Antes de haber terminado de cerrar la puerta, la señora Rachel ya había
tomado nota mentalmente de todo lo que había sobre la mesa. Eran tres platos,
de manera que Marilla debía estar esperando a alguien que vendría con
Matthew a cenar; pero los platos eran de diario y con sólo manzanas agrias en
almíbar y una única clase de pastel. Por lo tanto, la visita esperada no debía ser
extraordinaria. Entonces, ¿a qué venía el cuello blanco de Matthew y la yegua
alazana? La señora Rachel casi se mareaba ante este extraño misterio en la
tranquila y poco misteriosa «Tejas Verdes».
—Buenas tardes, Rachel —dijo Marilla enérgicamente—. Es una tarde
realmente hermosa, ¿no es cierto? ¿No quiere tomar asiento? ¿Cómo están los
suyos?
Entre Marilla Cuthbert y la señora Rachel existía desde siempre algo que, a
falta de mejor nombre, podía llamarse amistad, a pesar —o quizá a causa— de
su diferencia.
Marilla era una mujer alta y delgada, angulosa y sin curvas; su cabello
oscuro dejaba entrever algunas hebras grises y siempre estaba recogido en un
pequeño moño con dos horquillas agresivamente clavadas. Tenía el aspecto de
una mujer de mente estrecha y conciencia rígida, y así era; pero había una
cierta promesa en sus labios que, de haber sido ligeramente desarrollada,
podría haber sido indicativa de sentido del humor. —Estamos todos bien —dijo la señora Rachel—. Aunque, al ver partir a
Matthew, temí que quizá vosotros no lo estuvierais. Creí que a lo mejor iba a
buscar al médico.
Marilla hizo una mueca de comprensión. Esperaba a la señora Rachel;
suponía que ver la partida intempestiva de Matthew iba a ser demasiado para
la curiosidad de su vecina.
—Oh, no, estoy bien aunque ayer tuve un dolor de cabeza terrible —dijo
—. Matthew fue a Bright River. Esperamos a un chiquillo de un orfanato de
Nueva Escocia y llega en el tren de esta noche.

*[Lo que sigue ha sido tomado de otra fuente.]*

Lemma set_status_view t id e st b at_ d :
  get_row (journal_entries d) id (fun e => bool_decide (er_TenantID e = t)) = Ok e -> t <> u ->
  view (set_entries (<[id := LedgerQueries.set_entry_status e st b at_]> (journal_entries d)) d)
  = view d.
Proof.
  intros Hg Hne. pose proof (get_row_other _ er_TenantID _ _ _ Hg Hne) as Ho.
  apply view_entries; [|done]. apply get_row_Ok in Hg as [Hg _]. apply (Ho _ Hg).
Qed.

Lemma PostJournalEntry_view now t id by_ d a d' :
  LedgerQueries.PostJournalEntry now t id by_ d = Ok (a, d') -> t <> u -> view d = view d'.
Proof.
  unfold LedgerQueries.PostJournalEntry, LedgerQueries.GetJournalEntry. intros H Hne.
  destruct (get_row _ _ _) as [e|] eqn:Hg; [|done]. case_decide; simplify_eq.
  by erewrite set_status_view.
Qed.
Lemma VoidJournalEntry_view t id d a d' :
  LedgerQueries.VoidJournalEntry t id d = Ok (a, d') -> t <> u -> view d = view d'.
Proof.
  unfold LedgerQueries.VoidJournalEntry, LedgerQueries.GetJournalEntry. intros H Hne.
  destruct (get_row _ _ _) as [e|] eqn:Hg; [|done]. case_decide; simplify_eq.
  by erewrite set_status_view.
Qed.

Lemma CreateParty_view r d a d' :
  LedgerQueries.CreateParty r d = Ok (a, d') -> yr_TenantID r <> u -> view d = view d'.
Proof.
  unfold LedgerQueries.CreateParty. intros H Hne. repeat (case_match; simplify_eq; try done).
  bool_hyps. rewrite view_parties; [done..|]. by apply free_other.
Qed.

La señora Rachel no se hubiera sorprendido más si Marilla le hubiese
dicho que Matthew había ido a Bright River a recibir un canguro de Australia.
Quedó muda durante cinco segundos. No podía suponer que Marilla se
estuviese divirtiendo a su costa, pero la señora Rachel casi se vio obligada a
creerlo.
—¿Lo dice en serio, Marilla? —preguntó cuando recobró la voz.
—Por supuesto —dijo Marilla, como si acoger chicos del orfanato de
Nueva Escocia fuera parte de la tarea común de primavera en cualquier granja
bien administrada de Avonlea.
La señora Rachel sintió que había recibido una fuerte impresión. ¡Un
chiquillo! ¡Marilla y Matthew Cuthbert adoptando un chico! ¡De un orfanato!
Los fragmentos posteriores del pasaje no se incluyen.